Graceful, slender, fragile, feminine, delicate, dainty – that's the birch, the Lady of the Woods. This tree's silhouette is easily recognisable, its lacy network of drooping branches, from which its Latin name, Betula pendula, is derived, is unique. Its pale grey, white almost, bark is distinctive too, both for its colouring and for its tendency to curl and peel from the trunk.
Birch has the quality of endurance; in our family is an "Eskimo" canoe, three or four inches long, made of a sliver of wood and of now-darkening bark. This was sent to a couple of children in Scarborough, along with a tiny pair of fur-trimmed bark mo
ccasins, by neighbours who had emigrated to Alaska about 80 years ago.
Apart from the decorative, birch, hard-wearing and close-grained, has other uses. At one time the spokes and felloes of the wheels of lighter horse-drawn vehicles were of birch, and so were trinket-boxes, tubs, vats and so on.
It was almost as much in demand as alder for clog-soles, the close grain of the wood making it well-suited for workers on the damp floors of textile mills and coal-mines.
Some years ago I was told by an elderly man that his father's business at Skewsby, on the Howardian Hills, dwindled and eventually closed, partly because the demand for clog-soles petered out; the Harrisons bought standing timber, especially birch, he said, cut it to a suitable size – just about that of a house-brick – and despatched the blocks by rail, to the West Riding from the station known as Hovingham Spa.
An old-fashioned practical use, still to be found today, is the besom – birch twigs tied round a stick as a handle, good for sweeping up the leaves at this time of year.
Between Danby and Castleton, in upper Eskdale, there is a stand of birch woodland; beautiful trees, yes, and exquisite leaf-colours, now fading, but look more closely at the trunks. Those ungainly discs – what are they? Birch polypore is the formal name, but in earlier times "razor strop" because country folk used to dry it until it was really hard then use it to sharpen, or "strop", their cut-throat razors.
Very similar at a glance, but not so thick and of a pinky-fawn colour, is the birch-bracket – strong enough for a child to climb up the trunk.

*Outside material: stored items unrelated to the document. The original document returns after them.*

(** What the token of a running read loop says. *)
Lemma Inv_reader l s i r :
  Inv (TReader i r :: l) s -> exists c x, conns s !! i = Some c /\ sessions s !! i = Some x /\ reader c = RRunning /\
    readers i l = [] /\ rd_input r = input c /\ rd_auth r = authOf x /\ rd_cap r = maxPayload c /\
    Credit.books (rd_debit r) (sent c) (credit c) /\ answered (served c) (emitted c) (rd_part r) /\
    peer_ok [r] (writers i l) (enders i l) (lockers i l) c x.
Proof.
  intros Hi. destruct (conns s !! i) as [c|] eqn:Hc.
  2:{ destruct (iv_none _ _ _ _ _ Hi i Hc) as [E _]. by rewrite reading_cons in E. }
  assert (is_Some (sessions s !! i)) as [x Hx] by (apply (iv_dom _ _ _ _ _ Hi); eauto).
  pose proof (iv_peer _ _ _ _ _ Hi i c x Hc Hx) as Hp. rewrite reading_cons in Hp. exists c, x.
  pose proof (pr_reader _ _ _ _ _ _ _ Hp) as (n & part & Hb & Ha & Hr). case_decide as E; [|by destruct Hr as [? _]].
  injection Hr as -> Hr. rewrite Hr in Hp. done.
Qed.

(** A reader's update of its connection: it goes on running, and neither the
    queue nor the phases of the other loops change. *)
Definition steady (c c' : Conn) : Prop :=
  input c' = input c /\ wq c' = wq c /\ reader c' = reader c /\ writer c' = writer c /\ done c' = done c.

Lemma reader_steady l s i r r' c c' :
  Inv (TReader i r :: l) s -> conns s !! i = Some c -> steady c c' -> rd_input r' = rd_input r -> rd_auth r' = rd_auth r ->
  (rd_cap r = maxPayload c -> rd_cap r' = maxPayload c') ->
  (Credit.books (rd_debit r) (sent c) (credit c) -> Credit.books (rd_debit r') (sent c') (credit c')) ->
  (answered (served c) (emitted c) (rd_part r) -> answered (served c') (emitted c') (rd_part r')) ->
  (maxPayload c = Credit.maxFrame (credit c) /\ 0 <= maxPayload c <= CapMaxFrameLen ->
   maxPayload c' = Credit.maxFrame (credit c') /\ 0 <= maxPayload c' <= CapMaxFrameLen) ->
  Inv (TReader i r' :: l) (set_conns (<[i := c']> (conns s)) s).
Proof.
  intros Hi Hc (Ein & Eq & Er & Ew & Ed) Ein' Eau Hcap Hb Ha Hf.
  destruct (Inv_reader _ _ _ _ Hi) as (c0 & x & Hc0 & Hx & Hr & Hrs & Hri & Hra & Hrc & Hbk & Han & Hp).
  assert (c0 = c) as -> by congruence. eapply (Inv_conn _ _ _ _ c x); try done; [apply elsewhere_reader| |by rewrite Ed|].
  - rewrite reading_cons, Hrs. destruct Hp as [_ Hfr Hw He Hen Hdn Hqu Hlk Hli Htb].
    split; rewrite ?Eq, ?Ew, ?Ed, ?Er; auto. exists (rd_debit r'), (rd_part r'). split; [auto|]. split; [auto|].
    rewrite decide_True by done. rewrite Ein, <- Hri, <- Hra, <- Ein', <- Eau, <- (Hcap Hrc). by destruct r'.
  - unfold queuedOf. cbn. by rewrite Eq.
Qed.

Definition debit (n : Z) (r : reading) : reading := mkReading n (rd_input r) (rd_auth r) (rd_cap r) (rd_part r).
Definition partial (f : Header) (r : reading) : reading := mkReading (rd_debit r) (rd_input r) (rd_auth r) (rd_cap r) (rd_part r ++ [f]).
Definition settled (r : reading) : reading := mkReading (rd_debit r) (rd_input r) (rd_auth r) (rd_cap r) [].
Definition capped (n : Z) (r : reading) : reading := mkReading (rd_debit r) (rd_input r) (rd_auth r) n (rd_part r).

Lemma Inv_GrantCredit l s i r n b s' :
  Inv (TReader i r :: l) s -> rd_debit r = n -> n < 2 ^ 32 -> GrantCredit i n s = Next b s' -> Inv (TReader i (debit 0 r) :: l) s'.
Proof.
  intros Hi <- Hn (c & Hc & _ & ->)%onConn_inv. eapply reader_steady; try done.
  intros Hb. by apply Credit.books_Grant.
Qed.

Lemma Inv_Account l s i r n b s' :
  Inv (TReader i r :: l) s -> rd_debit r = 0 -> 0 <= n < 2 ^ 32 -> Account i n s = Next b s' -> Inv (TReader i (debit n r) :: l) s'.
Proof.
  intros Hi E Hn (c & Hc & _ & ->)%onConn_inv. eapply reader_steady; try done.
  rewrite E. intros Hb. by apply Credit.books_Account.
Qed.

(** A frame within the cap is never refused. *)
Lemma Inv_Consume l s i r n v s' :
  Inv (TReader i r :: l) s -> rd_debit r = 0 -> 0 <= n <= rd_cap r ->
  Consume i n s = Next v s' -> v = Credit.ViolationNone /\ Inv (TReader i (debit n r) :: l) s'.
Proof.
  intros Hi E Hn (c & Hc & -> & ->)%onConn_inv.
  destruct (Inv_reader _ _ _ _ Hi) as (c1 & x & Hc1 & Hx & _ & _ & _ & _ & Hrc & Hb & _ & Hp). assert (c1 = c) as -> by congruence.
  destruct (pr_frame _ _ _ _ _ _ _ Hp) as [Ef _]. rewrite E in Hb.
  destruct (Credit.books_Consume n (credit c) (sent c) Hb) as (w & Ew & Hb'); [by rewrite <- Ef, <- Hrc|]. rewrite Ew. cbn. split; [done|].
  eapply reader_steady; try done. assert (Credit.maxFrame w = Credit.maxFrame (credit c)) as Em; [|by cbn; rewrite Em].
  revert Ew. unfold Credit.Consume. case_if; [by intros [= <-]|by intros [= _ <-]].
Qed.

Lemma Inv_emit l s i r h b s' :
  Inv (TReader i r :: l) s -> emit i h s = Next b s' -> Inv (TReader i (partial h r) :: l) s'.
Proof.
  intros Hi (c & Hc & _ & ->)%onConn_inv. eapply reader_steady; try done. apply answered_part.
Qed.

Lemma Inv_served l s i r h b s' :
  Inv (TReader i r :: l) s -> answers h (rd_part r) -> modConn i (fun c => set_served (served c ++ [h]) c) s = Next b s' ->
  Inv (TReader i (settled r) :: l) s'.
Proof.
  intros Hi Ha (c & Hc & _ & ->)%onConn_inv. eapply reader_steady; try done. intros Han. by eapply answered_served.
Qed.

Lemma Inv_SetLimits l s i r lim b s' :
  Inv (TReader i r :: l) s -> 0 <= Body.InitialCredit lim < 2 ^ 32 -> 0 <= Body.MaxFrameLen lim <= CapMaxFrameLen ->
  SetLimits i lim s = Next b s' -> Inv (TReader i (capped (Body.MaxFrameLen lim) r) :: l) s'.
Proof.
  intros Hi Hcr Hfr (c & Hc & _ & ->)%onConn_inv. eapply reader_steady; try done.
  intros Hb. apply Credit.books_SetWindow; [done|done|]. change CapMaxFrameLen with (2 ^ 30) in Hfr. lia.
Qed.

End Acts.
End SrvActs.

A witch's broom is not a fungus in the same sense as a toadstool is; it is a freak outgrowth, which with a little imagination may resemble a birch-broom or besom. These excrescences appear on birches, as in the example shown at Hazel Head near Goathland, and only rarely on any other kind of tree.
Some abnormal stimulus – an insect, maybe, a virus, or indeed a fungus perhaps, causes a whole cluster small buds to develop very close together. Little harm is done to the tree, the timber is not affected, and other birches close by may be untouched.